Heute Teamkollegen, morgen Gegner
Eigentlich hätte der Aufenthalt zu Hause ein kurzer werden sollen. An Silvester nach Rapperswil-Jona reisen, Taschen umpacken, Spengler-Cup-Medaille aufhängen und zwei Tage später wieder zurück nach Davos – so haben sich das Casey Wellman und Danny Kristo vorgestellt. Aus den zwei Tagen zu Hause wurden doppelt so viele, da die Bündner nach ihren beiden Gruppenspielen auch ihren Viertelfinal klar verloren. Am Datum der Rückkehr ins Landwassertal änderte sich dadurch nichts. Am 2. Januar kehren die beiden Spengler-Cup-Verstärkungsspieler mit ihrem Stammklub, den Rapperswil-Jona Lakers, zurück. Innert vier Tagen werden aus temporären Teamkollegen Gegner. «Die Hockeywelt ist manchmal klein», sagt Wellman.
Kleine Anlaufschwierigkeiten
War der Spengler Cup für Wellman Neuland, nimmt Kristo bereits zum zweiten Mal am Turnier in der Altjahreswoche teil. Vor zwei Jahren scheiterte er mit Dinamo Riga trotz eines Doppelpacks im Gruppenspiel gegen Hämeenlinna in den Viertelfinals. «Als nun die Anfrage aus Davos kam, musste ich nicht zweimal überlegen», so Kristo, der im Oktober 2018 zu den Lakers stiess.

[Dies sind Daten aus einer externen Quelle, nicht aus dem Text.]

(** The parameters come back with their shape. *)
Lemma params_roundtrip (params : list any) islist :
  any_wire (AList params) → params_shape params islist →
  ∃ j, Marshal (template_params params islist) = Some j ∧
    ∀ i r e m t, decodeParams (mkUnion i r e (raw_pointer j) m t)
      = inr (any_norm <$> params, islist).
Proof.
  intros Hw [->|(p & -> & Hnil & Hnl)].
  { assert (template_params params true = AList params) as -> by (by destruct params).
    by apply list_params_roundtrip. }
  destruct islist; [by apply (list_params_roundtrip [p])|].
  destruct Hw as [Hw _]. destruct (Marshal_wire p Hw) as (j & Hj & Hv).
  exists j. split; [done|]. intros i r e m t.
  assert (j ≠ JNull) as Hj1.
  { intros ->. apply Hnil. by apply any_norm_nil_inv. }
  assert (∀ l, j ≠ JArr l) as Hj2.
  { intros l ->. symmetry in Hv. apply any_norm_list_inv in Hv as [l' ->]. by apply (Hnl l'). }
  unfold decodeParams; cbn [un_Params]. rewrite list_fmap_singleton, <- Hv.
  destruct j; try done. by destruct (Hj2 l).
Qed.

Lemma rpcerror_members_code_message c m ds :
  is_int64 c = true →
  rpcerror_members rpcerror_zero ([("code", JNum (Itoa c)); ("message", JStr m)] ++ ds) =
  rpcerror_members (mkRPCError c m ANil) ds.
Proof. intros Hc. cbn. by rewrite ParseInt_Itoa. Qed.

Lemma wire_error_roundtrip e :
  wire_error e → ∃ ms, RPCError_json e = Some (JObj ms) ∧ decode_rpcerror (JObj ms) = inr (error_norm e).
Proof.
  destruct e as [c m d]. unfold wire_error, error_norm; simpl. intros (Hc & Hm & Hd).
  destruct (Marshal_wire d Hd) as (j & Hj & Hv).
  assert (RPCError_json (mkRPCError c m d) = Some (JObj ([("code", JNum (Itoa c)); ("message", JStr m)]
    ++ match d with ANil => [] | _ => [("data", j)] end))) as ->.
  { unfold RPCError_json, field_string.
    cbn [RPCError_Code RPCError_Message RPCError_Data]. rewrite coerceUTF8_ok by done.
    destruct d; [done|..]; by rewrite Hj. }
  eexists; split; [done|]. unfold decode_rpcerror.
  rewrite rpcerror_members_code_message by done. rewrite <- Hv.
  destruct d; try done. by simplify_eq/=.
Qed.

Trotz 24 Skorerpunkten in seiner Debütsaison musste sich der ehemalige Zweitrundenpick der Montreal Canadiens, der aber nie zu einem NHL-Einsatz kam, zu Beginn dieser Saison mit der Rolle des fünften Ausländers begnügen. Nur weil mit Roman Cervenka ein weiterer Importspieler zwischenzeitlich verletzt ausfiel, kam Kristo zu seiner Eiszeit.
Obwohl er bei den Lakers nur selten zusammen mit Wellman aufläuft, sei es ein Vorteil, in Davos ein bekanntes Gesicht an der Seite zu haben, so der 29-Jährige. An Weihnachten reiste das Duo ins Landwassertal, zwei Trainingseinheiten mussten vor dem ersten Ernstkampf gegen Ocelari Trinec (1:4) genügen. «Ich brauchte ein Drittel, um in die Partie zu finden», gibt Kristo zu, «am Ende ist Hockey aber Hockey – ob nun in Rapperswil-Jona oder in Davos.» Unterschiede im Vergleich zu den Lakers machen die beiden Amerikaner primär im Spiel ohne Scheibe aus. «Der HCD betreibt ein aggressiveres Forechecking, meist in Form eines 1–2–2-Systems», so Wellman. In der Angriffsauslösung würden die Bündner zudem mehr Sorge zur Scheibe tragen.